**Task goal**. Look in the material below for the line with "(frame_index : nat)" and the line with "Record Threads := mkThreads", then set down exactly those two lines and all lines between, nothing more.

**Dataset**.
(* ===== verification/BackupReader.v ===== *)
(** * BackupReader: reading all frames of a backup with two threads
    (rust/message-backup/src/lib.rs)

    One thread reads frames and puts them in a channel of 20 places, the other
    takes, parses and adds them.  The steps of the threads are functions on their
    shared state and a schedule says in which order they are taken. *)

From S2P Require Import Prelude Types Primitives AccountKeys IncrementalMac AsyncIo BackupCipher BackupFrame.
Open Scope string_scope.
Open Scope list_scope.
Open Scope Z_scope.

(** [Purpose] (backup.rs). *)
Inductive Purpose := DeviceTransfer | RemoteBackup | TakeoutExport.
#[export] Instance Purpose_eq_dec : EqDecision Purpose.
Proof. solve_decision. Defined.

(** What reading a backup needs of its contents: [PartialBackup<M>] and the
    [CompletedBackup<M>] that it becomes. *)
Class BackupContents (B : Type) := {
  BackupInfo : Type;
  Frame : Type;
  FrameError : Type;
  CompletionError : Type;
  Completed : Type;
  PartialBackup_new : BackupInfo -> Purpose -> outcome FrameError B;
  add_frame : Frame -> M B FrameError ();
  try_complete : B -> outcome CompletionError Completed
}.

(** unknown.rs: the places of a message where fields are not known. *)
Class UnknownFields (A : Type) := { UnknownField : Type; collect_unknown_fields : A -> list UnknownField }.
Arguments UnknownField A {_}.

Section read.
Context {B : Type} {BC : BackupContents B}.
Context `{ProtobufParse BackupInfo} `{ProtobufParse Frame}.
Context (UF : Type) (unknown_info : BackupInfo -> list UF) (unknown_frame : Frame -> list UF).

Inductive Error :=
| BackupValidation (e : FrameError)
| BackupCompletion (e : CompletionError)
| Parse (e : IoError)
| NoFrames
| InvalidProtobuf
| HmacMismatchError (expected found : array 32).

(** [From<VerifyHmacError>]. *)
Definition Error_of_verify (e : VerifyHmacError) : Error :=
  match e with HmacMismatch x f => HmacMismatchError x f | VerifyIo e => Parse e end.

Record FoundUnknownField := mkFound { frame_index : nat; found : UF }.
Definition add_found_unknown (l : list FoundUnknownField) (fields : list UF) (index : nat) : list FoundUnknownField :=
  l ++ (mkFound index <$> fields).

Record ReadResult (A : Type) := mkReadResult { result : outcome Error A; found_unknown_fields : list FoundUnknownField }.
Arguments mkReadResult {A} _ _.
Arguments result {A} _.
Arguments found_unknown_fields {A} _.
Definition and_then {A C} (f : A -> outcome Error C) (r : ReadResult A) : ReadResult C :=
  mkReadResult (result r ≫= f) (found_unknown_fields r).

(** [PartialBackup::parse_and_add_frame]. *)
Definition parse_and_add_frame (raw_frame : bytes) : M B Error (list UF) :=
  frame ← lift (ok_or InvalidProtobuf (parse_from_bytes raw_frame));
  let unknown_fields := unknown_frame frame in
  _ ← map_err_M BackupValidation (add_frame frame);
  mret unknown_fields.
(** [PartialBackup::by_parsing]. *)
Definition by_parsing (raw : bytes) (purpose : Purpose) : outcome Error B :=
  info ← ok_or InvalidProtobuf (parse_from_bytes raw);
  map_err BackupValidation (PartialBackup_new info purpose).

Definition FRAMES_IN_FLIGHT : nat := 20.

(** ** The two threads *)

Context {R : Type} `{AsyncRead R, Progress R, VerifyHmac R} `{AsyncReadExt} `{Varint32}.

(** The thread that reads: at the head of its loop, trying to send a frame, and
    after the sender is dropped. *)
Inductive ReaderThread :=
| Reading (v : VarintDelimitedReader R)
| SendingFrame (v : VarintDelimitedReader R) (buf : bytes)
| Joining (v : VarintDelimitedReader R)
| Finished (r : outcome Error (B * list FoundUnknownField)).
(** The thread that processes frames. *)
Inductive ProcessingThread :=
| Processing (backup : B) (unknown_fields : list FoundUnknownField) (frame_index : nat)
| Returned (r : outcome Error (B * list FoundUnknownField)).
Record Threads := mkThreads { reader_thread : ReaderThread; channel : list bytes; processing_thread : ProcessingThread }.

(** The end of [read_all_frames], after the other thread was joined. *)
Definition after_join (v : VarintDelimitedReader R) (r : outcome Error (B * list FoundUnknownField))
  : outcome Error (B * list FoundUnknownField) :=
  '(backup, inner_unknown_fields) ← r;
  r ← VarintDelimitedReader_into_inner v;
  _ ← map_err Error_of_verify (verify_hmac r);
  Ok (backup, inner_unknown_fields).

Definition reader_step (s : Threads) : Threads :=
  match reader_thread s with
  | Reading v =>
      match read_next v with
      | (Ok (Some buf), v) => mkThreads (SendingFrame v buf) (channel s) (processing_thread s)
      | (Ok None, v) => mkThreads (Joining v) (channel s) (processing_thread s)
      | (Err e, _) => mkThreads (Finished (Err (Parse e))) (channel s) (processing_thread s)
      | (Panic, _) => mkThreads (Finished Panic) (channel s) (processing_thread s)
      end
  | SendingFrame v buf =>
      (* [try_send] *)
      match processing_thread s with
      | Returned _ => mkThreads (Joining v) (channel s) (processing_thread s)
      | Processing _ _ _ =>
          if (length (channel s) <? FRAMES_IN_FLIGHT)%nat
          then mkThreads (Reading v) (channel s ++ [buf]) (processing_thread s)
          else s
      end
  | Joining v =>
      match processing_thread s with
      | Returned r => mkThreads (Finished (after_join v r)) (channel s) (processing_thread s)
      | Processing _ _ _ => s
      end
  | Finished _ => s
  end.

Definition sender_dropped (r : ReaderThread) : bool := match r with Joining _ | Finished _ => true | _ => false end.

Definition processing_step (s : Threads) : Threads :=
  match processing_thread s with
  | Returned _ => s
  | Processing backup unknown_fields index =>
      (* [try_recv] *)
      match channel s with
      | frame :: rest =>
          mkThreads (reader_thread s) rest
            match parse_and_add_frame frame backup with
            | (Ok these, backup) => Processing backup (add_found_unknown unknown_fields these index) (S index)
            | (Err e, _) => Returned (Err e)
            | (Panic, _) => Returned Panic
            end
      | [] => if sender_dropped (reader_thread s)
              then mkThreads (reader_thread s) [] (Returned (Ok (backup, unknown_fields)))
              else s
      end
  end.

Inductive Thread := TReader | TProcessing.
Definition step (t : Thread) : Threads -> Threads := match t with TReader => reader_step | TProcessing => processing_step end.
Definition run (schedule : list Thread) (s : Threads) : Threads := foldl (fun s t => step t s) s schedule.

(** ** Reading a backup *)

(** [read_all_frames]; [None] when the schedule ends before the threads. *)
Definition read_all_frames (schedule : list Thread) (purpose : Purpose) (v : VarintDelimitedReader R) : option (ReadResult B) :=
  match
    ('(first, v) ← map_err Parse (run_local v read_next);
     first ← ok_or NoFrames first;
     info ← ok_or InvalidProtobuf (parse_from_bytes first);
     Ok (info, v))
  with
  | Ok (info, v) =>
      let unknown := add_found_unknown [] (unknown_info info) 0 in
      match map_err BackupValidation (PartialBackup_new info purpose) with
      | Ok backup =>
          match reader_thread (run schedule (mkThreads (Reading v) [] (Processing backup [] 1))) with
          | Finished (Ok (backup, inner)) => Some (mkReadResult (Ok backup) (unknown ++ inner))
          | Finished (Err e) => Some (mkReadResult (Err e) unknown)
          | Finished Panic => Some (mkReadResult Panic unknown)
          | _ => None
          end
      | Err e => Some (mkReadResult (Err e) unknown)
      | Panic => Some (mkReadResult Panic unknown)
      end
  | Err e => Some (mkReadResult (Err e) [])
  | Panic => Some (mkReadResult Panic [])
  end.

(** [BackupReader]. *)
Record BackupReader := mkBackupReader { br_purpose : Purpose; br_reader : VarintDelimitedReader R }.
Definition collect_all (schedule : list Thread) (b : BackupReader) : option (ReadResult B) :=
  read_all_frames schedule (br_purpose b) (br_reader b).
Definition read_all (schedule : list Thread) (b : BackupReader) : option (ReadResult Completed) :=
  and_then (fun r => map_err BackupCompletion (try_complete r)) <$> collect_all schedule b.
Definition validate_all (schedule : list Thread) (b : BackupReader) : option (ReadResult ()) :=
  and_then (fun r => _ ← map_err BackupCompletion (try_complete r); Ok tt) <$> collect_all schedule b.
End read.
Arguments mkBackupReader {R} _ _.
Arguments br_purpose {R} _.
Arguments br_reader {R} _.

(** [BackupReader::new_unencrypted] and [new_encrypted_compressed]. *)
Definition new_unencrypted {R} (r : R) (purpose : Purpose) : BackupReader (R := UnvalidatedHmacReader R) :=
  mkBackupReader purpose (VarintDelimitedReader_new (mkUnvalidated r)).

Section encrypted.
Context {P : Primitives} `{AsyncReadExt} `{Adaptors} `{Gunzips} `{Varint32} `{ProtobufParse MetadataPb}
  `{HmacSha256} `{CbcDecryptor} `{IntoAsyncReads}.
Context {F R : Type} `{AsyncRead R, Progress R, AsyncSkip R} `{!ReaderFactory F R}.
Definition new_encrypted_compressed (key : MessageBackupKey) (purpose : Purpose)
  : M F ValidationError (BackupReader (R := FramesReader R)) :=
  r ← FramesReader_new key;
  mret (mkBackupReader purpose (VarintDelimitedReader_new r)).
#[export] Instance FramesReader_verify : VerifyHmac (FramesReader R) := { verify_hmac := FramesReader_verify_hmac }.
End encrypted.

**Task solution**.
| Processing (backup : B) (unknown_fields : list FoundUnknownField) (frame_index : nat)
| Returned (r : outcome Error (B * list FoundUnknownField)).
Record Threads := mkThreads { reader_thread : ReaderThread; channel : list bytes; processing_thread : ProcessingThread }.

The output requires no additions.